◆ **Task statement**
Reproduce, exactly and in full, only the lines below from the one containing "mret (in_, CBS_init" through the one containing "[apply (collect_spec realloc_ok buf_ok base_ok (fun".

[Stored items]
--

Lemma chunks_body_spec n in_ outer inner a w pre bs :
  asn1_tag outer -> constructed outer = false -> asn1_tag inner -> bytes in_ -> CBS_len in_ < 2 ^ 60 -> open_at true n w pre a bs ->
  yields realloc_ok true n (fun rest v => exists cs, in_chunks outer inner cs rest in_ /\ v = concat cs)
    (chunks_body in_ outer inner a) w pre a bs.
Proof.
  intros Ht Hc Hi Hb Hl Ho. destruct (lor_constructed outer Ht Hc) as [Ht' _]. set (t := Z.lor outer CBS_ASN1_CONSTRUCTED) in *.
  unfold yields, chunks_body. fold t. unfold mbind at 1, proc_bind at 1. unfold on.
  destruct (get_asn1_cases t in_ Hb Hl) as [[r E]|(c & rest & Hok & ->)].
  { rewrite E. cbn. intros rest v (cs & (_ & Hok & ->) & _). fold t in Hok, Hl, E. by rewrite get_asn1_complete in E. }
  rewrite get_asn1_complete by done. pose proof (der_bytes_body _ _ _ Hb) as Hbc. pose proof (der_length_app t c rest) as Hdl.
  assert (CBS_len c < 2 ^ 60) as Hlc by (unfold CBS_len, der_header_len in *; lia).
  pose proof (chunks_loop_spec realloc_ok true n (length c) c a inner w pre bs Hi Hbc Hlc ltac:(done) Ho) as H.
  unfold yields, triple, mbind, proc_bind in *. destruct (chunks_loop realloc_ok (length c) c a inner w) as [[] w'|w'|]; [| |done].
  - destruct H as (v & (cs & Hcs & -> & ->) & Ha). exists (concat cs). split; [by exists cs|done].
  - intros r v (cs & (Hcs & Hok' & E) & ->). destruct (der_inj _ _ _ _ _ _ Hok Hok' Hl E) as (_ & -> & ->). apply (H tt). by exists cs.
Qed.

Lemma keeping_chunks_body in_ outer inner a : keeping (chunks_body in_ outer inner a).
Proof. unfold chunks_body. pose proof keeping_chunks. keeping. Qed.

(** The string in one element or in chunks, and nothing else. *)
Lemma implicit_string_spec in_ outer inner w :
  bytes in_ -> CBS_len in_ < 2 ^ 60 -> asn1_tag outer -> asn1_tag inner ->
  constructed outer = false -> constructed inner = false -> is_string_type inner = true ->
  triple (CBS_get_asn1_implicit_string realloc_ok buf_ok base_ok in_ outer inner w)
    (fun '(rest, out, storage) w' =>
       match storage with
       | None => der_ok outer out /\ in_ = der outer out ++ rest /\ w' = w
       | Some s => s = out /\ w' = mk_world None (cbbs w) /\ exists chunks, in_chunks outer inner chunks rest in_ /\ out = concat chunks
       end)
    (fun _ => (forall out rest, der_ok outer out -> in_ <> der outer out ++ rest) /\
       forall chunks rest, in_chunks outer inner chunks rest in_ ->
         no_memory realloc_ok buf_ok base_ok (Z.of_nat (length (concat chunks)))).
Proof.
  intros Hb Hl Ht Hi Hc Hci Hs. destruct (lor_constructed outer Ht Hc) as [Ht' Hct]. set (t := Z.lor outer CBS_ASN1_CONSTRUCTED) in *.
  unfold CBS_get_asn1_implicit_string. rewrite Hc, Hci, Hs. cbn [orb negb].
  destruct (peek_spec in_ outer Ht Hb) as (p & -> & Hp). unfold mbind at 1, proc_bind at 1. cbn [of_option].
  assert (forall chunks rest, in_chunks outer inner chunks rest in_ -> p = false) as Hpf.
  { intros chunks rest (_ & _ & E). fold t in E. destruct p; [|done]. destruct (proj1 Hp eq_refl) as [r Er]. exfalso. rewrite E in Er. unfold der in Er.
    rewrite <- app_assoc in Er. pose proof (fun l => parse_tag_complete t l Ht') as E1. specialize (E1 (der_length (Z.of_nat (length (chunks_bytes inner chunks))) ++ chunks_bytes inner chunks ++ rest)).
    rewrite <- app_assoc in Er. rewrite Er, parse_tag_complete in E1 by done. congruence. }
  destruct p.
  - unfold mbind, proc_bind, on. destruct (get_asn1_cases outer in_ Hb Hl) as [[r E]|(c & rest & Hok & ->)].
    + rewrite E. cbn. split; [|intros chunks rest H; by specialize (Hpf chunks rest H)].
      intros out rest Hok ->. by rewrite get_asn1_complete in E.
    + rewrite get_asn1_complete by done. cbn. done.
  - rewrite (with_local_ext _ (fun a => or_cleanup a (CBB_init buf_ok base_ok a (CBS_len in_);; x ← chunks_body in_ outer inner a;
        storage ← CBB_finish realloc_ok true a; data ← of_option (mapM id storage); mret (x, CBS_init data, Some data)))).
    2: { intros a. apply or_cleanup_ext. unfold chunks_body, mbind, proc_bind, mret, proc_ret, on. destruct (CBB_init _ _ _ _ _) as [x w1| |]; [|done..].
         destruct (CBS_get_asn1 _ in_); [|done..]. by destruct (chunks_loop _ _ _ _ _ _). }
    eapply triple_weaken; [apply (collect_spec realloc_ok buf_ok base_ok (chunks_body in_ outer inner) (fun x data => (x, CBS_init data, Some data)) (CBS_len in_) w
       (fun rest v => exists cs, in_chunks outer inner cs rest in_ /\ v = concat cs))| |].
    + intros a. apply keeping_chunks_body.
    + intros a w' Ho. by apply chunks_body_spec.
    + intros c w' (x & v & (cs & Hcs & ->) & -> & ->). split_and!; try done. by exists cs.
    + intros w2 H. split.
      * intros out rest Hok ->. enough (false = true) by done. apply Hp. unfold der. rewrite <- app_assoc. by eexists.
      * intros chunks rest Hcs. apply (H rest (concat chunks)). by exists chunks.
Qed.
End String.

--

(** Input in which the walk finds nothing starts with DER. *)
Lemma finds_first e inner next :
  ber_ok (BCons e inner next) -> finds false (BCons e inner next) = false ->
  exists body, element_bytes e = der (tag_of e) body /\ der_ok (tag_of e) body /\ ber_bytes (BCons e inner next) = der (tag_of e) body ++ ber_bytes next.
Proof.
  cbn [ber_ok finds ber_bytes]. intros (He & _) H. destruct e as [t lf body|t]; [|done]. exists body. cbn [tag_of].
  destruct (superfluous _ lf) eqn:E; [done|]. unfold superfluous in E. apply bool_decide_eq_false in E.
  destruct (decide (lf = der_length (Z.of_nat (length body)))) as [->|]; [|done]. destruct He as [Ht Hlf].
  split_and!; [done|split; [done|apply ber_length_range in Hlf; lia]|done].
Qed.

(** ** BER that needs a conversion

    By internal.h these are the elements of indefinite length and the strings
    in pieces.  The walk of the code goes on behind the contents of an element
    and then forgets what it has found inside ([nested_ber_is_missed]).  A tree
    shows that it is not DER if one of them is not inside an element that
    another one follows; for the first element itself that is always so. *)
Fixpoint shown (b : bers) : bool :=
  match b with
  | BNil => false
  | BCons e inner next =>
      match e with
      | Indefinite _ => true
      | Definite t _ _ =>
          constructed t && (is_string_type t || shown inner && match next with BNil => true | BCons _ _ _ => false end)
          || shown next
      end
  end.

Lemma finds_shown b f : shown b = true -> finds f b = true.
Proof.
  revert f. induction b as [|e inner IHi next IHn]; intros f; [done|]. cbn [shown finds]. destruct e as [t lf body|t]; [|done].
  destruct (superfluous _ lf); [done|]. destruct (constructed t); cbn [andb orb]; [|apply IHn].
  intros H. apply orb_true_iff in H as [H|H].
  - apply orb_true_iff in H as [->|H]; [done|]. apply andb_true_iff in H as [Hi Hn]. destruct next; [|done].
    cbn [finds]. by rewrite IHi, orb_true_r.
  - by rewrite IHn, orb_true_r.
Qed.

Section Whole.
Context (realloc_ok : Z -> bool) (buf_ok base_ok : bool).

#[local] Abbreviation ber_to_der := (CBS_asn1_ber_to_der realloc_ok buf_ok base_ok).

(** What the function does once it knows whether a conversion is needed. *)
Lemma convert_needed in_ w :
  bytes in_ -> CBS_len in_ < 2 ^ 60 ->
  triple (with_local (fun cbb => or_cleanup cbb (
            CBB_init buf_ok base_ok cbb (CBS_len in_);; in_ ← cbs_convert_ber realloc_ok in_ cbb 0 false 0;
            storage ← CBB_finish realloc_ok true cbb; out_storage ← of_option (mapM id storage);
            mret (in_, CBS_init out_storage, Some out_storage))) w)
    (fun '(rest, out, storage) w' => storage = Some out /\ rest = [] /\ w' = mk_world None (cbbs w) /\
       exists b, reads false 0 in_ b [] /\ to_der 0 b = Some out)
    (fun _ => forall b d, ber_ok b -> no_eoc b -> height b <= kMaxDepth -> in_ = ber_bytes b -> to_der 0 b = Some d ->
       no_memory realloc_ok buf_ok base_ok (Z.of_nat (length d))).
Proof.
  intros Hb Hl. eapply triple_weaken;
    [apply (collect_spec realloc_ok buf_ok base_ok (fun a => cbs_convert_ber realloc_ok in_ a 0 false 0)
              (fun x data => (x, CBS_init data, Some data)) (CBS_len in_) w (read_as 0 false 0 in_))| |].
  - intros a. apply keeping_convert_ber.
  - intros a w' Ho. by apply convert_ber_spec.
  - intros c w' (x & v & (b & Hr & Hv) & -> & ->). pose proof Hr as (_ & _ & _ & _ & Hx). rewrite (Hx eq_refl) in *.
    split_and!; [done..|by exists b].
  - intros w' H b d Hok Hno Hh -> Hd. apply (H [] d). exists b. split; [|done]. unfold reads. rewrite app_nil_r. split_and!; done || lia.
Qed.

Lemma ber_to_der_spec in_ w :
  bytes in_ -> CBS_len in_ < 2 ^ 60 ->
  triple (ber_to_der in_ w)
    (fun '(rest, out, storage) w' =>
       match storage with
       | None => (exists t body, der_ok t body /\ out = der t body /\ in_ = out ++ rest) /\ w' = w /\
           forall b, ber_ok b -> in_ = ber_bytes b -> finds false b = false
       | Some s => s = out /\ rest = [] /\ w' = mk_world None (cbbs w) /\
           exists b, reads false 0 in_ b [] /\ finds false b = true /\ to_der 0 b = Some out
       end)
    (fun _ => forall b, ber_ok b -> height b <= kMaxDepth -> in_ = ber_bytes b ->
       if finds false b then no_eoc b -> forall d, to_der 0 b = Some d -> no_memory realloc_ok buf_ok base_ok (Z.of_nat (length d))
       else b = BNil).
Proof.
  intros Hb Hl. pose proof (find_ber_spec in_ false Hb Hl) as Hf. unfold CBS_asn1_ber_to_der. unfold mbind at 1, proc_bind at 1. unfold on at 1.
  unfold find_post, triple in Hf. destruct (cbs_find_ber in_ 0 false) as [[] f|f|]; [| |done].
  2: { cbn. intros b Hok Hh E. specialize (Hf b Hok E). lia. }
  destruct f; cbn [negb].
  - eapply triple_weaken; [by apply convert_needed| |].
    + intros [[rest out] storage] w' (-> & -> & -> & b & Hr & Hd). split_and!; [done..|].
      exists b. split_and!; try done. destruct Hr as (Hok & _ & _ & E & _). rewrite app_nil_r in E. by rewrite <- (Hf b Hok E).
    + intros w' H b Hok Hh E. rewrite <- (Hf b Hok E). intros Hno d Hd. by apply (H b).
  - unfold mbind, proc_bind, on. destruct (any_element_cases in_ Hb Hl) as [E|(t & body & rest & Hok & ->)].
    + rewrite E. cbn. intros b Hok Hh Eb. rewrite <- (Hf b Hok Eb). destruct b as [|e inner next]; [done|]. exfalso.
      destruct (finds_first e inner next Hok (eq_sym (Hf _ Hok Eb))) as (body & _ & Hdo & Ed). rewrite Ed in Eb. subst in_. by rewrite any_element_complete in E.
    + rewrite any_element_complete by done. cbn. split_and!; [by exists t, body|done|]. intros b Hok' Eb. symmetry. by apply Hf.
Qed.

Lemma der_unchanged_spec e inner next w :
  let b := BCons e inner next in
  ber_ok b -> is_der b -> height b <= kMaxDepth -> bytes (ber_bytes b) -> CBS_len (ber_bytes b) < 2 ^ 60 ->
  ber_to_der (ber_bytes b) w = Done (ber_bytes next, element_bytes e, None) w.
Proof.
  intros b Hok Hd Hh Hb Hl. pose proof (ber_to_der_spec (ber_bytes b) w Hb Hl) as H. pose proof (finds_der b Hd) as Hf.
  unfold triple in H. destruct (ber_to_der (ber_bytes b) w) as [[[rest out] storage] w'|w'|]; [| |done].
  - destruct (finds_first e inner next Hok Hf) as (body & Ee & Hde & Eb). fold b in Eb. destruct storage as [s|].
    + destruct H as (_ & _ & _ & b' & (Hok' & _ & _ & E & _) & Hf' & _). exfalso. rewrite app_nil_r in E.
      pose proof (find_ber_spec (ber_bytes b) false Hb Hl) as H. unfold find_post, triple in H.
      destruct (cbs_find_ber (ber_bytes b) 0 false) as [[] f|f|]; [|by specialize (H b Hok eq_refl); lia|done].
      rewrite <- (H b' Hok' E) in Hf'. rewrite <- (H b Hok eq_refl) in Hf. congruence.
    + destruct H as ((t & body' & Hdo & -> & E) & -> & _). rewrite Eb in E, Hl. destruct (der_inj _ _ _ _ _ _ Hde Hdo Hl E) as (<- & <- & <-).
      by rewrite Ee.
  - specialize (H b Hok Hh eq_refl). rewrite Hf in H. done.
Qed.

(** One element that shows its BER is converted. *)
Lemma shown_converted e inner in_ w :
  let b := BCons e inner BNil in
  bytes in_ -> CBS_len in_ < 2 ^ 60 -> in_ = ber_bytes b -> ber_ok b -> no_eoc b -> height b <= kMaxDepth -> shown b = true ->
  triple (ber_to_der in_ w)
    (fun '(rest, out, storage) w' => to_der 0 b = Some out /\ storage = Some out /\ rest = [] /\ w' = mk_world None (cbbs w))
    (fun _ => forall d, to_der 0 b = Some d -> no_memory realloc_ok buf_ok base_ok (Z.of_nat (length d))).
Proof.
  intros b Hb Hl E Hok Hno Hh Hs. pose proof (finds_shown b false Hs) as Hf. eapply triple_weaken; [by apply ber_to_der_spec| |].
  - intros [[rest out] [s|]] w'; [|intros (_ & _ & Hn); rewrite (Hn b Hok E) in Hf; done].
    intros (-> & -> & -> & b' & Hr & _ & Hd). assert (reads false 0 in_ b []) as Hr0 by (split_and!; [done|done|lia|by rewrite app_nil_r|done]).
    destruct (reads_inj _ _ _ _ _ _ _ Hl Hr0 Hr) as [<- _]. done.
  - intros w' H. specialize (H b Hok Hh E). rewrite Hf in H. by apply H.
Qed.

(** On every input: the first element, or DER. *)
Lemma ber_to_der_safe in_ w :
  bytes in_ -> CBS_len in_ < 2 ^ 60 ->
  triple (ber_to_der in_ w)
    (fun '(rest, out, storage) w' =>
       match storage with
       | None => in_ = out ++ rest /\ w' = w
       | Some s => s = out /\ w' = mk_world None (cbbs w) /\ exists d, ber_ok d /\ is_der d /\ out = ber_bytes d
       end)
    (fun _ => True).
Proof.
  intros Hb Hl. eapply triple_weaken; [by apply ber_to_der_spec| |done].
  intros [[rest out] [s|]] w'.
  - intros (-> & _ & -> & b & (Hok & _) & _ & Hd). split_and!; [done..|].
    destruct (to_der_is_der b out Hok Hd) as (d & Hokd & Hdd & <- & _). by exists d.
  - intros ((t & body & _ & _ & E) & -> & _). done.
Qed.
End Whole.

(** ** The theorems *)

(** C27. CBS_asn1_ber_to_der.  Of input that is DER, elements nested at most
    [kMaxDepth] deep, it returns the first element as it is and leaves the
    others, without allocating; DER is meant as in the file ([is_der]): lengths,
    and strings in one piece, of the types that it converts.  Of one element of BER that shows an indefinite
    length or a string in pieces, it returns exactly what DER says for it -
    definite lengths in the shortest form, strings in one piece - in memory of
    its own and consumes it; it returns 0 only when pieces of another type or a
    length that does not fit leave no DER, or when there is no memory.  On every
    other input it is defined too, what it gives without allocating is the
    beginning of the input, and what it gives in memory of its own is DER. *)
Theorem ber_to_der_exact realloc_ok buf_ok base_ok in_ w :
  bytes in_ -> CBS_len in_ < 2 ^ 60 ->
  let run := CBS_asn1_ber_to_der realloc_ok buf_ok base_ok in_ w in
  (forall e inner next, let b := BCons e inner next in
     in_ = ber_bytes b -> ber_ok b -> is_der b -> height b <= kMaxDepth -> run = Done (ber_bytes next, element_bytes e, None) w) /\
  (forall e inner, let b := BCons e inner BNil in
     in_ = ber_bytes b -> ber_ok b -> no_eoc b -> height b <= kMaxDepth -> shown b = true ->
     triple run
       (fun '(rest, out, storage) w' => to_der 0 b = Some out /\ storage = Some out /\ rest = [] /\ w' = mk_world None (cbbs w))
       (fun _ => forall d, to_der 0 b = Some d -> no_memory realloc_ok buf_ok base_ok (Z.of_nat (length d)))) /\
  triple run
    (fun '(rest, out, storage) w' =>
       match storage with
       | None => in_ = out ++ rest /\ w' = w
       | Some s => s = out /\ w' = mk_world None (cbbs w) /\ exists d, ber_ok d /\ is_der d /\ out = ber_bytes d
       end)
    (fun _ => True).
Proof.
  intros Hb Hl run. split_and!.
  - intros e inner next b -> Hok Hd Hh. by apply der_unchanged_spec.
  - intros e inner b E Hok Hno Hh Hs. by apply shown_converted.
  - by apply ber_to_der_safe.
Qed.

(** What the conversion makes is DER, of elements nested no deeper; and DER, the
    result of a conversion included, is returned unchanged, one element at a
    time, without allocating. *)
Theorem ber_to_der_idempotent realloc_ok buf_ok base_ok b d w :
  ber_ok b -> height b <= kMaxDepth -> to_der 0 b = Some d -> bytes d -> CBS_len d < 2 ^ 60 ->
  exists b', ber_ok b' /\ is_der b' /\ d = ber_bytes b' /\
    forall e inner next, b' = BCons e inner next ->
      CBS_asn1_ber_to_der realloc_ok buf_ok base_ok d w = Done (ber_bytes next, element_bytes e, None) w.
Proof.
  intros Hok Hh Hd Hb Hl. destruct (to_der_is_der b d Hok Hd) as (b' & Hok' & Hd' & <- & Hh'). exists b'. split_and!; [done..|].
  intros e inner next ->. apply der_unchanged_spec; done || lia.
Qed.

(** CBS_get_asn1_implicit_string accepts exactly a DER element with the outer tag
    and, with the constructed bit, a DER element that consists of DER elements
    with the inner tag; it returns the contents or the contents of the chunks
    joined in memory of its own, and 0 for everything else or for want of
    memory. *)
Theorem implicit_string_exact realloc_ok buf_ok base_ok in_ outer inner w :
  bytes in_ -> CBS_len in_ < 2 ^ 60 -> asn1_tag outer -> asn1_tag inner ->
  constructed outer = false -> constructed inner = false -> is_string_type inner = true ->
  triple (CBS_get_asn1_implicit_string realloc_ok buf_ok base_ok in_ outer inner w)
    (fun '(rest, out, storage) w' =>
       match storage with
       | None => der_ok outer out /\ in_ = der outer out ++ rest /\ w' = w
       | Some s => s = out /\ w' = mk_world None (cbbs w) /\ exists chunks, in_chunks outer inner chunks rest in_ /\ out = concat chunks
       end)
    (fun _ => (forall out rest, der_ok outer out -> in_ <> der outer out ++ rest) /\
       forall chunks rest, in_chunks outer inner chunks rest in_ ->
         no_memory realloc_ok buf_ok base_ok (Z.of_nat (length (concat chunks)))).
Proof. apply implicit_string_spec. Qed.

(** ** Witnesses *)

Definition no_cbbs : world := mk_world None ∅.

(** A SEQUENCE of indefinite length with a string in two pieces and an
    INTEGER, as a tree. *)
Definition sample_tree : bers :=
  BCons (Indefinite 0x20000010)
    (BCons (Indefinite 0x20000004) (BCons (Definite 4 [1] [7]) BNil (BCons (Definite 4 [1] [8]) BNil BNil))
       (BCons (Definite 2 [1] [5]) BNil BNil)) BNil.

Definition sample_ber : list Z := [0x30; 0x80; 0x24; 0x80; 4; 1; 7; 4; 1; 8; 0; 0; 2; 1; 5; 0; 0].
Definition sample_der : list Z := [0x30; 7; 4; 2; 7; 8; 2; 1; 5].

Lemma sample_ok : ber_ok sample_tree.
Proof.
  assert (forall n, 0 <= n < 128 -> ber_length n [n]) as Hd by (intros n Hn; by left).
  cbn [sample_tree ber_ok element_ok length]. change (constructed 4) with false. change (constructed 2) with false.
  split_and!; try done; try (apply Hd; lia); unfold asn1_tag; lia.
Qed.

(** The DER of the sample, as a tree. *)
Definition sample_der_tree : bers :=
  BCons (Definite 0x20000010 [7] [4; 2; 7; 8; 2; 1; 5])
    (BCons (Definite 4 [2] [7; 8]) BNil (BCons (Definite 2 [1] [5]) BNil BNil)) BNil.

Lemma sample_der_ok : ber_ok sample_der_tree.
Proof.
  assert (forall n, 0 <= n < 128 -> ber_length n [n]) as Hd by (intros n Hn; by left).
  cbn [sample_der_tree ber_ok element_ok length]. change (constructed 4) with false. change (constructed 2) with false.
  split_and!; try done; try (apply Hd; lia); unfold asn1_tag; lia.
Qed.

--

◆ **Result below**
            mret (in_, CBS_init out_storage, Some out_storage))) w)
    (fun '(rest, out, storage) w' => storage = Some out /\ rest = [] /\ w' = mk_world None (cbbs w) /\
       exists b, reads false 0 in_ b [] /\ to_der 0 b = Some out)
    (fun _ => forall b d, ber_ok b -> no_eoc b -> height b <= kMaxDepth -> in_ = ber_bytes b -> to_der 0 b = Some d ->
       no_memory realloc_ok buf_ok base_ok (Z.of_nat (length d))).
Proof.
  intros Hb Hl. eapply triple_weaken;
    [apply (collect_spec realloc_ok buf_ok base_ok (fun a => cbs_convert_ber realloc_ok in_ a 0 false 0)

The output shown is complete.